The Company has answered Plaintiff's complaint, denying liability and asserting
affirmative defenses. The parties are currently engaged in written discovery. No
depositions have been taken. A potential outcome cannot be determined by
management, accordingly no amounts have been accrued as of September 30, 2002.


                                      F-12



     In September 2002, the Company was served with a complaint naming the
Company and its principal officers and directors in the Federal District Court
of New Jersey as a purported class action. The allegations in the complaint
cover the period between February 14, 2000 and June 20, 2002. The plaintiff is a
relative of the wife of the plaintiff in the previously disclosed direct and
derivative actions against the defendants. The allegations in the purported
class action are substantially similar to those in the other two actions. The
complaint seeks an unspecified amount of monetary damages, as well as the
removal of the defendant officers as shareholders of the Company. No answer has
yet been filed to this complaint. The parties agreed to extend the Company's
time to answer the complaint. A potential outcome cannot be determined by
management, accordingly no amounts have been accrued as of September 30, 2002.
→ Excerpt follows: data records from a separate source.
(* ===== verification/Accounting.v ===== *)
(** * Sandbox accounting: leases, daily runtime and their ownership

    [backend/app/sandbox/accounting.py] (the Lua scripts of
    [RedisSandboxAccounting], and [InMemorySandboxAccounting], the reference it
    is documented to agree with).

    Redis is a typeclass: its commands, with the documented laws the scripts
    rely on.  A script is one atomic store transformer; it runs at an instant of the
    server's clock, after the caller read its own.  Instants are microseconds,
    deadlines of keys milliseconds; time-to-live arguments are seconds, as in the code. *)

From stdpp Require Import base list strings gmap fin_maps.
From Stdlib Require Import Lia ZArith Sorted.
From S2P Require Import Prelude Cron.
Open Scope Z_scope.

(** ** Redis *)

(** The value under a key.  An aggregate that becomes empty is removed. *)
Inductive rval : Type :=
| RNone
| RZset (m : gmap pystr Z)
| RHash (m : gmap pystr pystr)
| RInt (n : Z).

Global Instance rval_eq_dec : EqDecision rval.
Proof. solve_decision. Defined.

Definition zset_val (m : gmap pystr Z) : rval := if decide (m = ∅) then RNone else RZset m.
Definition hash_val (m : gmap pystr pystr) : rval := if decide (m = ∅) then RNone else RHash m.
Definition int_val (o : option Z) : rval := match o with None => RNone | Some n => RInt n end.

(** What a read sees, for a key that holds nothing or the read's own type. *)
Definition zset_of (v : rval) : gmap pystr Z := match v with RZset m => m | _ => ∅ end.
Definition hash_of (v : rval) : gmap pystr pystr := match v with RHash m => m | _ => ∅ end.
Definition int_of (v : rval) : Z := match v with RInt n => n | _ => 0 end.

(** A key may carry a deadline, in milliseconds of the server's clock; scripts run
    at an instant of that clock. *)
Class Redis (store : Type) := {
  rget : store -> pystr -> rval;
  deadline : store -> pystr -> option Z;
  zremrangebyscore : pystr -> Z -> store -> store;      (** from -inf to the bound *)
  zadd : pystr -> Z -> pystr -> store -> store;
  zrem : pystr -> pystr -> store -> store;
  hset : pystr -> pystr -> pystr -> store -> store;
  hdel : pystr -> pystr -> store -> store;
  incrby : pystr -> Z -> store -> store;
  set_keepttl : pystr -> Z -> store -> store;
  expire : Z -> pystr -> Z -> store -> store;           (** at an instant, in seconds *)
  purge : Z -> store -> store                           (** the keys past their deadline go *)
}.

Definition MILLISECOND : Z := 1000.
(** A key is gone once the clock is past its deadline. *)
Definition past (at_ : Z) (d : option Z) : bool :=
  match d with Some d => d <? at_ / MILLISECOND | None => false end.
(** [TTL]: the time left in seconds, to the nearest one. *)
Definition ttl {store} `{Redis store} (at_ : Z) (k : pystr) (s : store) : Z :=
  match rget s k, deadline s k with
  | RNone, _ => -2
  | _, None => -1
  | _, Some d => (Z.max 0 (d - at_ / MILLISECOND) + 500) / 1000
  end.

(** [f] changes nothing but the key [k], and leaves its deadline while it exists. *)
Definition only {store} `{Redis store} (k : pystr) (f : store -> store) : Prop :=
  (forall s k', k' <> k -> rget (f s) k' = rget s k' /\ deadline (f s) k' = deadline s k')
  /\ (forall s, rget (f s) k <> RNone -> deadline (f s) k = deadline s k).

(** The documented behaviour of the commands. *)
Class RedisLaws (store : Type) `{Redis store} := {
  zremrangebyscore_only k hi : only k (zremrangebyscore k hi);
  zadd_only k sc x : only k (zadd k sc x);
  zrem_only k x : only k (zrem k x);
  hset_only k f v : only k (hset k f v);
  hdel_only k f : only k (hdel k f);
  incrby_only k d : only k (incrby k d);
  set_keepttl_only k v : only k (set_keepttl k v);
  zremrangebyscore_val k hi s m : rget s k = zset_val m ->
    rget (zremrangebyscore k hi s) k = zset_val (filter (fun p => hi < p.2) m);
  zadd_val k sc x s m : rget s k = zset_val m ->
    rget (zadd k sc x s) k = zset_val (<[x:=sc]> m);
  zrem_val k x s m : rget s k = zset_val m -> rget (zrem k x s) k = zset_val (delete x m);
  hset_val k f v s m : rget s k = hash_val m -> rget (hset k f v s) k = hash_val (<[f:=v]> m);
  hdel_val k f s m : rget s k = hash_val m -> rget (hdel k f s) k = hash_val (delete f m);
  incrby_val k d s o : rget s k = int_val o -> rget (incrby k d s) k = RInt (default 0 o + d);
  set_keepttl_val k v s : rget (set_keepttl k v s) k = RInt v;
  absent_deadline s k : rget s k = RNone -> deadline s k = None;
  expire_val at_ k secs s k' : 0 < secs -> rget (expire at_ k secs s) k' = rget s k';
  expire_deadline at_ k secs s k' : 0 < secs -> deadline (expire at_ k secs s) k'
    = if decide (k' = k /\ rget s k <> RNone) then Some (at_ / MILLISECOND + secs * 1000)
      else deadline s k';
  purge_val at_ s k : rget (purge at_ s) k = if past at_ (deadline s k) then RNone else rget s k;
  purge_deadline at_ s k :
    deadline (purge at_ s) k = if past at_ (deadline s k) then None else deadline s k
}.

(** ** Operations and replies (the protocol [SandboxAccounting]) *)

Inductive op : Type :=
| Acquire (t run : uuid) (max_concurrency ttl_seconds : Z) (owner_token : option uuid)
| Renew (t run owner_token : uuid) (ttl_seconds : Z)
| Release (t run : uuid) (owner_token : option uuid)
| Usage (t : uuid)
| Reserve (t : uuid) (seconds daily_cap_s : Z) (day : option Z)
| Settle (t : uuid) (reserved_seconds actual_seconds : Z) (day : option Z).

Inductive reply : Type :=
| Ans (b : bool)
| Done
| Used (leases seconds : Z)
| AlreadyHeld                                   (** [ExecutionAlreadyAdmitted] *)
| Unavailable.                                  (** [AccountingUnavailable] *)

Section accounting.
Context (str_uuid : uuid -> pystr) (ymd : Z -> pystr).

(** ** Keys *)

Definition _LEASE_PREFIX : pystr := cp "lumen:sandbox:conc".
Definition _DAILY_PREFIX : pystr := cp "lumen:sandbox:daily".
Definition lease_key (t : uuid) : pystr := _LEASE_PREFIX ++ cp ":" ++ str_uuid t.
Definition owners_key (t : uuid) : pystr := lease_key t ++ cp ":owners".
(** The UTC date of an instant, as a day number. *)
Definition utc_day (now : Z) : Z := now / DAY_US.
Definition daily_key_of (t : uuid) (d : Z) : pystr :=
  _DAILY_PREFIX ++ cp ":" ++ str_uuid t ++ cp ":" ++ ymd d.
Definition _daily_key (t : uuid) (now : Z) : pystr := daily_key_of t (utc_day now).
(** [math.ceil] of the seconds to the next midnight, and an hour of grace. *)
Definition _seconds_until_utc_midnight (now : Z) : Z :=
  let left := (utc_day now + 1) * DAY_US - now in
  Z.max 1 (- ((- left) / SECOND)) + 3600.
Lemma in_order_again s s' t e :
  in_order s -> w_log (wd s') = w_log (wd s) ++ [(t, e)] -> s_seq (st s') = s_seq (st s) ->
  0 <= e_seq e < s_seq (st s) -> is_terminal (e_body e) = true -> terminals (wd s) <> [] -> in_order s'.
Proof.
  intros [H0 Hr Hs] L Hn Hlt Ht Hnt. constructor; [lia| |].
  - rewrite (sent_of _ _ _ _ L), Hn. apply Forall_app. split; [done|by apply Forall_singleton].
  - rewrite (sent_of _ _ _ _ L), fto_app, Ht.
    destruct (existsb _ (sent (wd s))) eqn:E; [simpl; by rewrite app_nil_r|]. by apply no_terminal in E.
Qed.

Lemma outside_keeps s s' x : keeps s s' -> outside s' x -> outside s x.
Proof.
  intros [] [->|[->|[[-> ?]|[-> ?]]]]; [by left|by right; left|right; right; left|right; right; right];
    (split; [done|]); intuition congruence.
Qed.

(** An operation on the stream returns with no answer text lost, or raises
    something from outside. *)
Definition safely {A} (s : state) (r : res exn A) (s' : state) : Prop :=
  match r with Ok _ => text_taken (wd s) -> text_taken (wd s') | Err x => outside s x end.

Lemma safely_trans {A B} s s1 s2 (r1 : res exn A) a (r2 : res exn B) :
  keeps s s1 -> r1 = Ok a -> safely s r1 s1 -> safely s1 r2 s2 -> safely s r2 s2.
Proof.
  intros K -> H1 H2. destruct r2; simpl in *; [auto|]. by eapply outside_keeps.
Qed.

Definition mint_publish (b : body) : M unit := n ← next_seq; _publish env (mk_env n b).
     In September 2002, BDC Corp., d/b/a BDC Consulting Corp, brought an action
against the Company and Mr. George Aaron in the Circuit Court for the
Seventeenth Judicial Circuit, Broward County, Florida seeking an unspecified
amount of damages arising from the defendants' alleged tortious interference
with a series of agreements between the plaintiff and third party MCM pursuant
to which the plaintiff had planned to purchase MCM. The Company believes there
is no merit to the plaintiff's claim. The parties have entered into discussions
in an effort to resolve this litigation. Under the Companys purchase agreement
with MCM, MCM, its subsidiaries and certain pre-existing shareholders of MCM
have certain obligations to indemnify the Company with respect to damages,
losses, liabilities, costs and expenses arising out of any claim or controversy
in respect of this proceeding. A potential outcome cannot be determined by
management, accordingly no amounts have been accrued as of September 30, 2002.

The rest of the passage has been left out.